Start of RECORDS SUPPLIED

(** * BookmarkServer: a shallow embedding of src/BookmarkServer.py

    The server keeps a dictionary [memory] from short names to long URIs,
    answers GET requests (form page or redirect) and POST requests
    (registration after a liveness check of the long URI).

    Modelling choices.
    - A Python [str] is a [string]: the text as a sequence of bytes.
    - The dictionary [memory] is a [gmap string string].
    - The functions of the Python standard library that the handlers call
      on text ([urllib.parse.unquote], [urllib.parse.parse_qs],
      [html.escape], the quoting and printing of [http.cookies]) are written
      out on byte strings after the CPython sources.  [unquote] decodes
      percent escapes byte by byte; the substitution of U+FFFD for byte runs
      that are not UTF-8 is left out.
    - What comes from outside is data of the model: the outcome of
      [requests.get] for each URI, the request path, the Cookie header as
      [cookies.SimpleCookie] loads it, and the decoded body of a POST.
    - A Python exception is an explicit [Raise]; one that leaves a handler
      means that the handler sent no response.
    - Requests are handled one after the other. *)

From Stdlib Require Import ZArith Ascii DecimalString.
From stdpp Require Import base option list gmap strings sorting.

Local Open Scope Z_scope.

(** ** Python strings *)

Module PyStr.

(** [s[1:]] *)
Definition tail (s : string) : string :=
  match s with
  | EmptyString => EmptyString
  | String _ t => t
  end.

(** [s.split(sep)] for a separator of one character: never an empty list. *)
Fixpoint split (sep : ascii) (s : string) : list string :=
  match s with
  | EmptyString => [EmptyString]
  | String c t =>
      if Ascii.eqb c sep then EmptyString :: split sep t
      else match split sep t with
           | w :: ws => String c w :: ws
           | [] => [String c EmptyString]
           end
  end.

(** [s.split(sep, 1)]: the text before the first separator and, when there
    is a separator, the text after it. *)
Fixpoint split1 (sep : ascii) (s : string) : string * option string :=
  match s with
  | EmptyString => (EmptyString, None)
  | String c t =>
      if Ascii.eqb c sep then (EmptyString, Some t)
      else let '(a, b) := split1 sep t in (String c a, b)
  end.

(** [s.replace(a, b)] for single characters. *)
Fixpoint replace (a b : ascii) (s : string) : string :=
  match s with
  | EmptyString => EmptyString
  | String c t => String (if Ascii.eqb c a then b else c) (replace a b t)
  end.

(** [sep.join(l)] *)
Fixpoint join (sep : string) (l : list string) : string :=
  match l with
  | [] => EmptyString
  | [x] => x
  | x :: l' => x +:+ sep +:+ join sep l'
  end.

End of RECORDS SUPPLIED

PROBLEM STATEMENT:
For each line in the data above that contains the string "Require", extract the line.

ANSWER TO THE PROBLEM:
From Stdlib Require Import ZArith Ascii DecimalString.
From stdpp Require Import base option list gmap strings sorting.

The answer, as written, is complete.